O desenvolvimento da IA também possibilitou um aumento descontrolado da desinformação. Atualmente se fabricam fotografias fantásticas de pessoas inexistentes, filmes são criados com pessoas dizendo coisas que jamais disseram, em um processo batizado de Deep Fake. A capacidade de manipulação proporcionada pela tecnologia é imensa, assim como é a quantidade de fraudes por ela viabilizadas.

Entretanto, essa quantidade de informação disponível com apenas um clique facilita a obtenção de informações diretamente pelos próprios decisores, que podem tomar decisões sem o escrutínio de analistas treinados e uma análise criteriosa que considera a credibilidade da fonte. Consequentemente, a possibilidade de julgamentos prematuros, fundamentados em raciocínio baseado em desejo ou fake news, é extremamente alta.

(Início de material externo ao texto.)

(** X8.  Outside the bypass prefix a request leaves the gate in one of two
    ways only: answered with 401 and one of the gate's three bodies, the
    next handler not run; or handed on after a verification without error,
    and then its subject and role headers hold the verified values, neither
    of them empty. *)
Theorem gate_outcomes (g : Gateway) (r : http.Request) (w : World) :
  bypass r = false ->
  (exists msg w',
      In msg gate_messages
      /\ forall next,
           AuthMiddleware g next r w = (http.Error msg http.StatusUnauthorized, w'))
  \/ (exists token userID role username w',
        BearerFormat (http.Header_Get (http.Header r) "Authorization") token
        /\ validateJWT g token w = ((userID, role, username, None), w')
        /\ (forall next,
              AuthMiddleware g next r w = next (with_identity r userID role username) w')
        /\ http.Header_Get (http.Header (with_identity r userID role username)) "X-User-ID"
           = userID
        /\ http.Header_Get (http.Header (with_identity r userID role username)) "X-User-Role"
           = role
        /\ userID <> EmptyString /\ role <> EmptyString).
Proof.
  intros Hb.
  destruct (is_empty (http.Header_Get (http.Header r) "Authorization")) eqn:He.
  { left. exists "missing Authorization header", w. split; [simpl; tauto |].
    intros next. unfold bypass in Hb. unfold AuthMiddleware. by rewrite Hb, He. }
  destruct (malformed (http.Header_Get (http.Header r) "Authorization")) eqn:Hm.
  { left. exists "invalid Authorization format", w. split; [simpl; tauto |].
    intros next. unfold bypass in Hb. unfold AuthMiddleware. rewrite Hb, He.
    unfold malformed in Hm. cbv zeta. by rewrite Hm. }
  apply malformed_false in Hm as [token Hf].
  destruct (validateJWT g token w) as [[[[userID role] username] [err|]] w'] eqn:Hv.
  - left. exists "invalid JWT", (Logger_Printf w' ("JWT validation failed: " +:+ err)).
    split; [simpl; tauto |].
    by apply (gate_verifier_error g r w w' token userID role username err).
  - right. exists token, userID, role, username, w'.
    pose proof (validateJWT_shape g token w) as Hs. rewrite Hv in Hs. simpl in Hs.
    destruct (identity_headers (http.Header r) userID role username)
      as (Hu & Hr & _ & _).
    split; [exact Hf |]. split; [exact Hv |].
    split. { intros next. by rewrite (gate_verifies g next r w token Hb Hf), Hv. }
    unfold with_identity.
    cbn [http.Request_SetHeader http.Header].
    rewrite !Get_Values, Hu, Hr by reflexivity. by destruct Hs.
Qed.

A Inteligência é uma atividade essencial para as relações internacionais e tem por objetivo a busca pela verdade. Seu valor está na constatação de que os governantes têm melhores condições de tomarem as decisões corretas quando têm informação de qualidade disponível.

Como podemos constatar, a explosão da tecnologia, como tudo na vida, trouxe benefícios e malefícios, cabendo aos governos dotarem suas agências das melhores condições para que possam prestar o melhor assessoramento possível.

Ressalte-se que, ao contrário do que muitos imaginam, a Inteligência não é onipotente, onisciente e onipresente. Nenhuma agência o é. Para isso haveria que termos vigilância 24 x 7 x 365 sobre todas as pessoas e instituições, algo impensável numa democracia, mesmo que fosse possível.

O interessante é que a crítica preferida de muitos detratores da Inteligência se baseia em fatos que, por alguma razão, escaparam do seu radar. Mas quando se trata de propiciar as condições mínimas para que seja mais eficiente, são extremamente rápidos em negar tudo o que permitiria evitar os erros tão diligentemente criticados.

Para que a Atividade de Inteligência possa acompanhar as radicais mudanças por que passa o modo de vida moderno, identifico que são necessárias as seguintes ações:

  • Investimento expressivo em inovação e tecnologia
  • Planejamento que identifique suas forças e como usá-las
  • Fortalecimento da Comunidade de Inteligência
  • Ambiente criativo que permita o trânsito livre de ideias
  • Interação intensiva entre a Comunidade de Inteligência, empresas, sociedade civil e a academia
  • Investimento em contratação e capacitação de capital humano
  • Legislação abrangente e adequada, que permita sua plena ação
  • Melhores orçamentos, com continuidade através dos anos
  • Investimento expressivo em Proteção do Conhecimento e Contrainteligência

Todas essas condições são indispensáveis para uma Inteligência profissional e moderna, que possa fazer frente aos desafios de uma grande nação, que há muito espera para assumir definitivamente o seu papel entre as líderes do mundo desenvolvido.

Caso contrário, teremos que nos confortar com a manutenção de um papel de nenhuma relevância no contexto mundial, a reboque das decisões e sem ter voz ativa sobre assuntos que dizem respeito ao seu futuro.